Permission is hereby granted to forward freely, as long as it is uncut and the IR URL and byline are included.

By John F. Di Leo

What does it really take to be a president?

Well, we can argue all we want about the relative importance of private sector experience vs. public sector... legislative vs. executive… social issues. vs. economic vs. foreign policy…

The one place on which we must agree is the Constitutional requirements in Article II for the president and vice president: each must be at least 35, must be a natural born U.S. citizen, must have lived at least the prior fourteen years as a resident of the USA, and must be from a different state than his runningmate. Doesn’t sound hard, does it?

One we can get out of easily – two people can run from the same state if they’re certain they could easily win without it. A Pawlenty-Bachmann ticket could be nominated, and could be elected; they’d just have to do it without Minnesota’s electors, all of whom would be unable to legally vote for them. We’ve elected GOP presidents without Minnesota before; we could live (though we couldn’t say the same thing about two Texans!).

But there’s no such escape hatch for the other rules. Fourteen years a resident of the USA… that lets out a lot of corporate executives, writers, actors, and professors who might have recently spent a few years abroad. Fourteen years of nonstop USA residency is required for the presidency. Don’t take that job offer for a dean’s gig in Ireland or a plant manager posting in Italy if you want to run for president in a decade’s time.
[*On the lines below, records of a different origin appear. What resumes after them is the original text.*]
(* ===== verification/Controls.v ===== *)
(** * Controls: camera and processing controls of src/ctrl.c and src/ctrl-gen.c

    The generated accessors share one shape: a control transfer of a few bytes to
    a terminal or unit, laid out as fields at fixed offsets.  The shape is
    [get_control] and [set_control]; each accessor is one definition with its
    unit, selector, size and fields.  A getter returns the code and, when it
    stored them, the values; [junk] is what the uninitialised buffer holds. *)

From stdpp Require Import prelude.
From S2P Require Import Prelude Types Environment Descriptors Handles.

(** ** Control selectors *)

Definition UVC_CT_SCANNING_MODE_CONTROL : Z := 0x01.
Definition UVC_CT_AE_MODE_CONTROL : Z := 0x02.
Definition UVC_CT_AE_PRIORITY_CONTROL : Z := 0x03.
Definition UVC_CT_EXPOSURE_TIME_ABSOLUTE_CONTROL : Z := 0x04.
Definition UVC_CT_EXPOSURE_TIME_RELATIVE_CONTROL : Z := 0x05.
Definition UVC_CT_FOCUS_ABSOLUTE_CONTROL : Z := 0x06.
Definition UVC_CT_FOCUS_RELATIVE_CONTROL : Z := 0x07.
Definition UVC_CT_FOCUS_AUTO_CONTROL : Z := 0x08.
Definition UVC_CT_IRIS_ABSOLUTE_CONTROL : Z := 0x09.
Definition UVC_CT_IRIS_RELATIVE_CONTROL : Z := 0x0a.
Definition UVC_CT_ZOOM_ABSOLUTE_CONTROL : Z := 0x0b.
Definition UVC_CT_ZOOM_RELATIVE_CONTROL : Z := 0x0c.
Definition UVC_CT_PANTILT_ABSOLUTE_CONTROL : Z := 0x0d.
Definition UVC_CT_PANTILT_RELATIVE_CONTROL : Z := 0x0e.
Definition UVC_CT_ROLL_ABSOLUTE_CONTROL : Z := 0x0f.
Definition UVC_CT_ROLL_RELATIVE_CONTROL : Z := 0x10.
Definition UVC_CT_PRIVACY_CONTROL : Z := 0x11.
Definition UVC_CT_FOCUS_SIMPLE_CONTROL : Z := 0x12.
Definition UVC_CT_DIGITAL_WINDOW_CONTROL : Z := 0x13.
Definition UVC_CT_REGION_OF_INTEREST_CONTROL : Z := 0x14.
Definition UVC_PU_BACKLIGHT_COMPENSATION_CONTROL : Z := 0x01.
Definition UVC_PU_BRIGHTNESS_CONTROL : Z := 0x02.
Definition UVC_PU_CONTRAST_CONTROL : Z := 0x03.
Definition UVC_PU_GAIN_CONTROL : Z := 0x04.
Definition UVC_PU_POWER_LINE_FREQUENCY_CONTROL : Z := 0x05.
Definition UVC_PU_HUE_CONTROL : Z := 0x06.
Definition UVC_PU_SATURATION_CONTROL : Z := 0x07.
Definition UVC_PU_SHARPNESS_CONTROL : Z := 0x08.
Definition UVC_PU_GAMMA_CONTROL : Z := 0x09.
Definition UVC_PU_WHITE_BALANCE_TEMPERATURE_CONTROL : Z := 0x0a.
Definition UVC_PU_WHITE_BALANCE_TEMPERATURE_AUTO_CONTROL : Z := 0x0b.
Definition UVC_PU_WHITE_BALANCE_COMPONENT_CONTROL : Z := 0x0c.
Definition UVC_PU_WHITE_BALANCE_COMPONENT_AUTO_CONTROL : Z := 0x0d.
Definition UVC_PU_DIGITAL_MULTIPLIER_CONTROL : Z := 0x0e.
Definition UVC_PU_DIGITAL_MULTIPLIER_LIMIT_CONTROL : Z := 0x0f.
Definition UVC_PU_HUE_AUTO_CONTROL : Z := 0x10.
Definition UVC_PU_ANALOG_VIDEO_STANDARD_CONTROL : Z := 0x11.
Definition UVC_PU_ANALOG_LOCK_STATUS_CONTROL : Z := 0x12.
Definition UVC_PU_CONTRAST_AUTO_CONTROL : Z := 0x13.
Definition UVC_SU_INPUT_SELECT_CONTROL : Z := 0x01.
Definition UVC_VC_VIDEO_POWER_MODE_CONTROL : Z := 0x01.

Definition REQ_TYPE_SET : Z := 0x21.
Definition REQ_TYPE_GET : Z := 0xa1.

(** ** Units *)

(** [uvc_get_input_terminals], [uvc_get_selector_units], [uvc_get_processing_units]
    and [uvc_get_extension_units]: the head of a list stands for the list. *)
Definition uvc_get_input_terminals (devh : uvc_device_handle) : outcome (list uvc_input_terminal) :=
  info ← deref (dh_info devh);
  Ret (ci_input_term_descs (di_ctrl_if info)).

Definition uvc_get_camera_terminal (devh : uvc_device_handle) : outcome (option uvc_input_terminal) :=
  terms ← uvc_get_input_terminals devh;
  Ret (snd <$> list_find (λ term, it_wTerminalType term = UVC_ITT_CAMERA) terms).

Definition uvc_get_selector_units (devh : uvc_device_handle) : outcome (list uvc_selector_unit) :=
  info ← deref (dh_info devh);
  Ret (ci_selector_unit_descs (di_ctrl_if info)).

Definition uvc_get_processing_units (devh : uvc_device_handle) : outcome (list uvc_processing_unit) :=
  info ← deref (dh_info devh);
  Ret (ci_processing_unit_descs (di_ctrl_if info)).

Definition uvc_get_extension_units (devh : uvc_device_handle) : outcome (list uvc_extension_unit) :=
  info ← deref (dh_info devh);
  Ret (ci_extension_unit_descs (di_ctrl_if info)).

(** Always null. *)
Definition uvc_get_output_terminals (devh : uvc_device_handle) : option Z := None.

(** The formats of the first streaming interface, which has to be there. *)
Definition uvc_get_format_descs (devh : uvc_device_handle) : outcome (list uvc_format_desc) :=
  info ← deref (dh_info devh);
  stream_if ← deref (head (di_stream_ifs info));
  Ret (si_format_descs stream_if).

Inductive ctrl_unit :=
  | CameraTerminal
  | ProcessingUnit
  | SelectorUnit.

(** [uvc_get_camera_terminal(devh)->bTerminalID] and its siblings: a null
    dereference when the device has no such unit. *)
Definition unit_id (devh : uvc_device_handle) (u : ctrl_unit) : outcome Z :=
  match u with
  | CameraTerminal =>
      term ← uvc_get_camera_terminal devh;
      term ← deref term;
      Ret (it_bTerminalID term)
  | ProcessingUnit =>
      units ← uvc_get_processing_units devh;
      unit ← deref (head units);
      Ret (pu_bUnitID unit)
  | SelectorUnit =>
      units ← uvc_get_selector_units devh;
      unit ← deref (head units);
      Ret (su_bUnitID unit)
  end.

Definition ctrl_interface (devh : uvc_device_handle) : outcome Z :=
  info ← deref (dh_info devh);
  Ret (ci_bInterfaceNumber (di_ctrl_if info)).
#[export] Instance ctrl_unit_eq_dec : EqDecision ctrl_unit.
Proof. solve_decision. Defined.

#[export] Instance ctype_eq_dec : EqDecision ctype.
Proof. solve_decision. Defined.

(** No two rows share a unit and a selector. *)
Lemma control_table_nodup : NoDup (fst <$> control_table).
Proof. apply (bool_decide_unpack _). vm_compute. exact I. Qed.

Section rows.
Context `{Environment} (junk : Z).

Definition implements (r : row) (c : control) : Prop :=
  let '(u, sel, tys) := r in
  cn_types c = tys
  ∧ cn_get c = get_control junk u sel (total tys) (layout 0 tys)
  ∧ ∀ devh vs, length vs = length tys →
      cn_set c devh vs = set_control junk u sel (total tys) (with_values (layout 0 tys) vs) devh.

Lemma all_controls_implement : Forall2 implements control_table (all_controls junk).
Proof.
  repeat constructor.
  all: intros devh vs Hvs; repeat (destruct vs as [|? vs]; try discriminate Hvs); reflexivity.
Qed.

Lemma lookup_row i c :
  all_controls junk !! i = Some c → ∃ r, control_table !! i = Some r ∧ implements r c.
Proof. intros Hc. by apply (Forall2_lookup_r _ _ _ i c all_controls_implement). Qed.

(** [wIndex] and [wValue] of a row's requests. *)
Definition row_index (id ifnum : Z) : Z := Z.lor (Z.shiftl id 8) ifnum.

Definition set_request (sel ix : Z) (tys : list ctype) (vs : list Z) : request :=
  ControlTransfer REQ_TYPE_SET UVC_SET_CUR (Z.shiftl sel 8) ix (message tys vs) (total tys) 0.

Definition get_request (sel ix req_code : Z) (tys : list ctype) : request :=
  ControlTransfer REQ_TYPE_GET req_code (Z.shiftl sel 8) ix
    (replicate (Z.to_nat (total tys)) junk) (total tys) 0.
(* ===== verification/FreeInfo.v ===== *)
(** * FreeInfo: letting go of a parsed device description, src/device.c

    [uvc_free_device_info] walks the tree the parsers built and frees it.  A block of
    memory is named by what it holds and where in the tree it hangs; the memory is
    the set of blocks that are allocated, and reading a block that is not is a
    fault. *)

From stdpp Require Import prelude gmap.
From S2P Require Import Prelude Types.

(** ** Memory *)

Inductive kind :=
  | KInfo
  | KConfig
  | KInput
  | KProcessing
  | KSelector
  | KExtension
  | KInterface
  | KFormat
  | KFrame
  | KIntervals
  | KStill
  | KStillRes
  | KCompression.

#[export] Instance kind_eq_dec : EqDecision kind.
Proof. solve_decision. Defined.

Definition kinds : list kind :=
  [KInfo; KConfig; KInput; KProcessing; KSelector; KExtension; KInterface; KFormat; KFrame; KIntervals;
   KStill; KStillRes; KCompression].

#[export] Instance kind_countable : Countable kind.
Proof.
  refine (inj_countable (λ k, fst <$> list_find (k =.) kinds) (λ n, n ≫= (kinds !!.)) _).
  by intros [].
Defined.

(** What a block holds, and the positions in the lists above it, innermost first. *)
Abbreviation block_id := (kind * list nat)%type.

Definition live_mem (A : Type) : Type := gset block_id → outcome (A * gset block_id).

#[export] Instance live_mem_ret : MRet live_mem := λ A a live, Ret (a, live).

#[export] Instance live_mem_bind : MBind live_mem := λ A B f m live,
  match m live with
  | Ret (a, live') => f a live'
  | Undef e => Undef e
  end.

(** A read or write of a block. *)
Definition touch (b : block_id) : live_mem unit := λ live,
  if decide (b ∈ live) then Ret (tt, live) else Undef UseAfterFree.

Definition free (b : block_id) : live_mem unit := λ live,
  if decide (b ∈ live) then Ret (tt, live ∖ {[b]}) else Undef UseAfterFree.

(** ** The list macros *)

(** [DL_FOREACH_SAFE]: the next element is read before the body runs.  The elements
    from number [i] on are [l], the blocks are [id]; the body learns whether there is
    a next element. *)
Fixpoint DL_FOREACH_SAFE {A} (id : nat → block_id) (body : nat → A → bool → live_mem unit) (i : nat) (l : list A)
    : live_mem unit :=
  match l with
  | [] => mret tt
  | x :: rest =>
      _ ← touch (id i);
      _ ← body i x (negb (bool_decide (rest = [])));
      DL_FOREACH_SAFE id body (S i) rest
  end.

(** [DL_DELETE] of the first element [i]: the pointer to the list is in [head], and
    the next element, when there is one, gets a new [prev]. *)
Definition DL_DELETE (head : block_id) (id : nat → block_id) (i : nat) (more : bool) : live_mem unit :=
  _ ← touch head;
  _ ← touch (id i);
  if more then touch (id (S i)) else mret tt.

(** ** [uvc_free_device_info] *)

Definition info_block : block_id := (KInfo, []).

(** The three loops over terminals and units. *)
Definition free_units {A} (k : kind) (l : list A) : live_mem unit :=
  let id i := (k, [i]) in
  DL_FOREACH_SAFE id (λ i _ more,
    _ ← DL_DELETE info_block id i more;
    free (id i)) 0 l.

Definition free_frame (format : block_id) (id : nat → block_id) (i : nat) (frame : uvc_frame_desc) (more : bool)
    : live_mem unit :=
  _ ← touch (id i);
  _ ← match fr_intervals frame with
      | Some _ => free (KIntervals, (id i).2)
      | None => mret tt
      end;
  _ ← DL_DELETE format id i more;
  free (id i).

Definition free_still_frame (id : nat → block_id) (i : nat) (still : uvc_still_frame_desc) (more : bool)
    : live_mem unit :=
  let res j := (KStillRes, j :: (id i).2) in
  _ ← touch (id i);
  _ ← DL_FOREACH_SAFE res (λ j _ _, free (res j)) 0 (sf_imageSizePatterns still);
  _ ← touch (id i);
  _ ← match sf_bCompression still with
      | [] => mret tt
      | _ => free (KCompression, (id i).2)
      end;
  free (id i).

Definition free_format (stream_if : block_id) (id : nat → block_id) (i : nat) (format : uvc_format_desc) (more : bool)
    : live_mem unit :=
  let frame_id j := (KFrame, j :: (id i).2) in
  let still_id j := (KStill, j :: (id i).2) in
  _ ← touch (id i);
  _ ← DL_FOREACH_SAFE frame_id (free_frame (id i) frame_id) 0 (fm_frame_descs format);
  _ ← touch (id i);
  _ ← DL_FOREACH_SAFE still_id (free_still_frame still_id) 0 (fm_still_frame_desc format);
  _ ← DL_DELETE stream_if id i more;
  free (id i).

Definition free_stream_if (id : nat → block_id) (i : nat) (stream_if : uvc_streaming_interface) (more : bool)
    : live_mem unit :=
  let format_id j := (KFormat, j :: (id i).2) in
  _ ← touch (id i);
  _ ← DL_FOREACH_SAFE format_id (free_format (id i) format_id) 0 (si_format_descs stream_if);
  _ ← DL_DELETE info_block id i more;
  free (id i).

(** The configuration descriptor of a parsed description is never null. *)
Definition uvc_free_device_info (info : uvc_device_info) : live_mem unit :=
  let if_id i := (KInterface, [i]) in
  _ ← touch info_block;
  _ ← free_units KInput (ci_input_term_descs (di_ctrl_if info));
  _ ← free_units KProcessing (ci_processing_unit_descs (di_ctrl_if info));
  _ ← free_units KExtension (ci_extension_unit_descs (di_ctrl_if info));
  _ ← DL_FOREACH_SAFE if_id (free_stream_if if_id) 0 (di_stream_ifs info);
  _ ← touch info_block;
  _ ← free (KConfig, []);
  free info_block.
(** C29: freeing a device description frees each of its blocks exactly once, uses
    none after it is gone and leaves all other memory alone; what is left of the
    description are its selector units, which are never freed. *)
Theorem free_device_info_exact (info : uvc_device_info) (other : gset block_id) :
  (∀ b, b ∈ freed_blocks info → b ∉ other) →
  uvc_free_device_info info (list_to_set (freed_blocks info) ∪ list_to_set (selector_blocks info) ∪ other)
  = Ret (tt, list_to_set (selector_blocks info) ∪ other).
Proof.
  intros Hother. destruct (freed_blocks_ok info) as [Hn Hk].
  rewrite free_device_info_frees; [|done|set_solver|set_solver]. do 2 f_equal.
  assert (∀ b, b ∈ selector_blocks info → b ∉ freed_blocks info) as Hsel.
  { intros b (j & x & _ & ->%list_elem_of_singleton)%elem_of_each Hb.
    rewrite Forall_forall in Hk. by apply (Hk _ Hb). }
  set_solver.
Qed.

(** ** A small description *)

Definition small_frame : uvc_frame_desc :=
  {| fr_bDescriptorSubtype := 5; fr_bFrameIndex := 1; fr_bmCapabilities := 0; fr_wWidth := 4; fr_wHeight := 2;
     fr_dwMinBitRate := 0; fr_dwMaxBitRate := 0; fr_dwMaxVideoFrameBufferSize := 16; fr_dwDefaultFrameInterval := 1;
     fr_dwMinFrameInterval := 1; fr_dwMaxFrameInterval := 1; fr_dwFrameIntervalStep := 0; fr_bFrameIntervalType := 1;
     fr_dwBytesPerLine := 0; fr_intervals := Some [1; 0] |}.

Definition small_still : uvc_still_frame_desc :=
  {| sf_bDescriptorSubtype := 3; sf_bEndPointAddress := 0;
     sf_imageSizePatterns := [{| sr_bResolutionIndex := 1; sr_wWidth := 4; sr_wHeight := 2 |};
                              {| sr_bResolutionIndex := 2; sr_wWidth := 8; sr_wHeight := 4 |}];
     sf_bNumCompressionPattern := 1; sf_bCompression := [5] |}.

Definition small_format : uvc_format_desc :=
  {| fm_bDescriptorSubtype := 4; fm_bFormatIndex := 1; fm_bNumFrameDescriptors := 2; fm_guidFormat := [];
     fm_bBitsPerPixel := 16; fm_bDefaultFrameIndex := 1; fm_bAspectRatioX := 0; fm_bAspectRatioY := 0;
     fm_bmInterlaceFlags := 0; fm_bCopyProtect := 0; fm_bVariableSize := 0;
     fm_frame_descs := [small_frame; small_frame]; fm_still_frame_desc := [small_still] |}.
(** [libusb_submit_transfer(strmh->transfers[i])] with result [ret]. *)
Definition submit_slot (i : nat) (ret : Z) (s : tstate) : outcome tstate :=
  match ts_slots s !! i with
  | Some (Some t) => Ret (if ret =? UVC_SUCCESS then set_xfer s t InFlight else s)
  | _ => Undef NullDeref
  end.

(** The application's next step.  A call is chosen in [Idle]: [UCtrl ctrl ret] is
    [uvc_stream_ctrl], the device's answer to the request being [ret]; [UPoll
    timeout_us memory] is [uvc_stream_get_frame]; [UStart format ready count cb] is a
    start whose set-up found [format] and, when [ready], goes on to the transfers,
    [count] being the device's setting for their number; [UStop], [UClose];
    [UCloseDevice] is the end of [uvc_close] for the device.  [UAlloc transfer
    buffer] allocates the next transfer, [UCreate created] goes on to the thread of
    the callback.  [UGo ret] runs the call under way, [ret] being the result of a
    submission; [UTimeout] and [UWake] are the two ways out of a wait. *)
Inductive user_label :=
  | UCtrl (ctrl : uvc_stream_ctrl) (ret : Z)
  | UPoll (timeout_us : Z) (memory : bool * bool)
  | UStart (format : Z) (ready : bool) (count : Z) (cb : bool)
  | UStop
  | UClose
  | UCloseDevice
  | UAlloc (transfer buffer : bool)
  | UCreate (created : bool)
  | UGo (ret : Z)
  | UTimeout
  | UWake.

Definition LIBUVC_STREAM_STOP_TIMEOUT_ATTEMPTS : Z := 5.

(** [uvc_stream_ctrl] when the device answers the request with [ret]. *)
Definition stream_ctrl_call (ctrl : uvc_stream_ctrl) (ret : Z) (s : tstate) : tstate :=
  if negb (si_bInterfaceNumber (sh_stream_if (ts_h s)) =? sc_bInterfaceNumber ctrl) then s else
  if sh_running (ts_h s) then s else
  if negb (ret =? UVC_SUCCESS) then s else
  set_h s (set_cur_ctrl (ts_h s) ctrl).

Definition uvc_stream_start (format : Z) (ready : bool) (count : Z) (cb : bool) (s : tstate) : tstate :=
  if sh_running (ts_h s) then s
  else
    let h := set_format (start_reset (ts_h s)) format in
    if ready then set_user (set_h s h) (Filling 0 (Z.to_nat (num_transfer_bufs count)) cb)
    else set_h s (set_running h false).

(** After the last slot is filled: [user_cb] is set and its thread created, which
    nobody checks. *)
Definition start_thread (cb created : bool) (n : nat) (s : tstate) : tstate :=
  let s := set_h s (set_user_cb (ts_h s) cb) in
  let s := if cb && created then set_thread s (Some (ThChecks 0)) else s in
  set_user s (Submitting 0 n).

(** After a submission that returned [ret]: the next one, or the clean-up. *)
Definition after_submit (i n : nat) (ret : Z) (s : tstate) : tstate :=
  if ret =? UVC_SUCCESS then
    if decide (S i < n)%nat then set_user s (Submitting (S i) n) else set_user s Idle
  else if decide (i = 0)%nat then set_user s (FreeingRest 0 n true) else set_user s (FreeingRest i n false).

(** [uvc_stream_stop] up to the cancellation. *)
Definition uvc_stream_stop (closing : bool) (s : tstate) : tstate :=
  if sh_running (ts_h s)
  then set_user (set_h s (set_running (ts_h s) false)) (Cancelling closing)
  else if closing then set_user s Scanning else s.

(** The end of the wait for the transfers: "kick the user thread awake". *)
Definition stop_waited (ret : Z) (closing : bool) (s : tstate) : tstate :=
  set_user (broadcast s) (Joining ret closing).

(** [pthread_join(strmh->cb_thread, NULL)] if there is a callback.  [None]: it waits. *)
Definition join_thread (s : tstate) : option (outcome tstate) :=
  if sh_user_cb (ts_h s) then
    match ts_thread s with
    | None => Some (Undef BadArgument)
    | Some ThExited => Some (Ret (set_thread s None))
    | Some _ => None
    end
  else Some (Ret s).

(** [uvc_stream_close] after the stop: scan the slots, then quarantine or free. *)
Definition uvc_stream_close_scan (s : tstate) : tstate :=
  if no_transfers s
  then set_user (set_lives s false (ts_devh_live s) (ts_quarantined s)) StreamClosed
  else set_user (set_lives s (ts_stream_live s) (ts_devh_live s) true) StreamClosed.

(** The end of [uvc_close]: the handle is freed unless a stream is quarantined. *)
Definition close_device (s : tstate) : tstate :=
  if ts_quarantined s then set_user s DeviceClosed
  else set_user (set_lives s (ts_stream_live s) false (ts_quarantined s)) DeviceClosed.

(** ** Polling *)

Section application.
Context (junk : Z) (info : uvc_device_info).

(** The handle as [uvc_stream_get_frame] leaves it when it has the mutex and a frame
    may have arrived. *)
Definition poll_look (memory : bool * bool) (s : tstate) : outcome tstate :=
  '(_, h) ← look_again junk memory info (ts_h s);
  Ret (set_h s h).

(** [uvc_stream_get_frame] up to the wait, which it enters only if there is no frame
    and it may wait. *)
Definition poll_call (timeout_us : Z) (memory : bool * bool) (s : tstate) : outcome tstate :=
  if negb (sh_running (ts_h s)) then Ret s else
  if sh_user_cb (ts_h s) then Ret s else
  if sh_last_polled_seq (ts_h s) <? hd_seq (sh_hold (ts_h s)) then poll_look memory s else
  if timeout_us =? -1 then Ret s else
  Ret (set_user s (PollWaits (negb (timeout_us =? 0)) memory)).

(** [None]: the step is not possible here, or the thread is blocked. *)
Definition user_step (l : user_label) (s : tstate) : option (outcome tstate) :=
  match ts_user s, l with
  | Idle, UCtrl ctrl ret => Some (Ret (stream_ctrl_call ctrl ret s))
  | Idle, UPoll timeout_us memory => Some (poll_call timeout_us memory s)
  | PollWaits _ memory, UWake => Some (poll_look memory (set_user s Idle))
  | PollWaits true _, UTimeout => Some (Ret (set_user s Idle))
  | Idle, UStart format ready count cb => Some (Ret (uvc_stream_start format ready count cb s))
  | Idle, UStop => Some (Ret (uvc_stream_stop false s))
  | Idle, UClose => Some (Ret (uvc_stream_stop true s))
  | Filling i n cb, UAlloc transfer buffer =>
      if decide (i < n)%nat
      then Some (s ← fill_slot i transfer buffer s; Ret (set_user s (Filling (S i) n cb)))
      else None
  | Filling i n cb, UCreate created =>
      if decide (i < n)%nat then None else Some (Ret (start_thread cb created n s))
  | Submitting i n, UGo ret =>
      Some (if decide (i < n)%nat then s ← submit_slot i ret s; Ret (after_submit i n ret s)
            else Ret (set_user s Idle))
  | FreeingRest i n first, UGo _ =>
      Some (if decide (i < n)%nat then s ← free_slot i first s; Ret (set_user s (FreeingRest (S i) n first))
            else Ret (set_user s Idle))
  | Cancelling closing, UGo _ => Some (Ret (set_user s (Waiting 0 closing)))
  | Waiting k closing, UGo _ =>
      Some (Ret (if no_transfers s then stop_waited UVC_SUCCESS closing s else set_user s (Asleep k closing)))
  | Asleep k closing, UWake => Some (Ret (set_user s (Waiting k closing)))
  | Asleep k closing, UTimeout =>
      Some (Ret (if LIBUVC_STREAM_STOP_TIMEOUT_ATTEMPTS <=? k + 1
                 then stop_waited UVC_ERROR_TIMEOUT closing s
                 else set_user s (Waiting (k + 1) closing)))
  | Joining ret closing, UGo _ =>
      match join_thread s with
      | None => None
      | Some o => Some (s ← o; Ret (set_user s (if closing then Scanning else Idle)))
      end
  | Scanning, UGo _ => Some (Ret (uvc_stream_close_scan s))
  | StreamClosed, UCloseDevice => Some (Ret (close_device s))
  | _, _ => None
  end.
End application.

(** ** Interleaving *)

(** A step of the system: libusb completes a transfer; a callback runs a section;
    the user callback's thread runs a round, or wakes up without a broadcast; the
    application runs. *)
Inductive label :=
  | LComplete (t : nat) (status : xfer_status)
  | LCallback (t : nat) (data : xfer_data) (submit_ret : Z)
  | LThread (memory : bool * bool)
  | LSpurious
  | LUser (l : user_label).

Section system.
Context (clock : Z → Z) (is_isight : bool) (junk : Z) (info : uvc_device_info).

(** One look of [_uvc_user_caller] at the stream, with its [last_seq]: leave when it
    no longer runs, wait when there is no other frame, else populate the frame and
    call the user. *)
Definition _uvc_user_caller (last_seq : Z) (memory : bool * bool) (s : tstate) : outcome tstate :=
  _ ← touch_stream s;
  if negb (sh_running (ts_h s)) then Ret (set_thread s (Some ThExited)) else
  if last_seq =? hd_seq (sh_hold (ts_h s)) then Ret (set_thread s (Some (ThWaits last_seq))) else
  h ← _uvc_populate_frame junk memory info (ts_h s);
  Ret (set_thread (set_h s h) (Some (ThChecks (hd_seq (sh_hold h))))).

Definition exec (l : label) (s : tstate) : option (outcome tstate) :=
  match l with
  | LComplete t status =>
      match ts_xfers s !! t with
      | Some InFlight => Some (Ret (set_xfer s t (InCallback (CbEntered status))))
      | _ => None
      end
  | LCallback t data submit_ret =>
      match ts_xfers s !! t with
      | Some (InCallback pc) => Some (_uvc_stream_callback clock is_isight t pc data submit_ret s)
      | _ => None
      end
  | LThread memory =>
      match ts_thread s with
      | Some (ThChecks last_seq) => Some (_uvc_user_caller last_seq memory s)
      | _ => None
      end
  | LSpurious =>
      match ts_thread s with
      | Some (ThWaits last_seq) => Some (Ret (set_thread s (Some (ThChecks last_seq))))
      | _ => None
      end
  | LUser l => user_step junk info l s
  end.
End system.

Abbreviation run_steps clock is_isight junk info := (run_labels (exec clock is_isight junk info)).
The minimum age of 35 is inescapable as well, though it produces even less of an obstacle. It’s difficult to imagine a legitimate candidate for the presidency who isn’t at least forty. It takes a while to establish oneself enough to compete for the top job.

Now comes the challenging one: they must be natural born citizens. What does that mean?

A requirement without a definition?

The requirement to be a natural born citizen only appears there, in Article II. Senators, members of the House, Supreme Court justices all just have to be citizens. This means they could easily be immigrants who were naturalized at some point, even perhaps the week before the election. But not presidents.

The problem is that the Framers didn’t provide a definition for the term. There’s a legal tradition that everything in the Constitution matters, that nothing is placed there for poetry or fluff, so if the words differ, then there’s a stricter requirement there, no doubt about it. Gouverneur Morris, author of the Constitution and the greatest editor in American history, took his scalpel to a summer of notes and framed that document with care. If it says “natural born citizen,” then that term must mean something special.

Since they didn’t define it within the document, we have two choices: to assume that the Framers thought the meaning was obvious from context, or to assume that the Framers relied on the legal understanding of the time.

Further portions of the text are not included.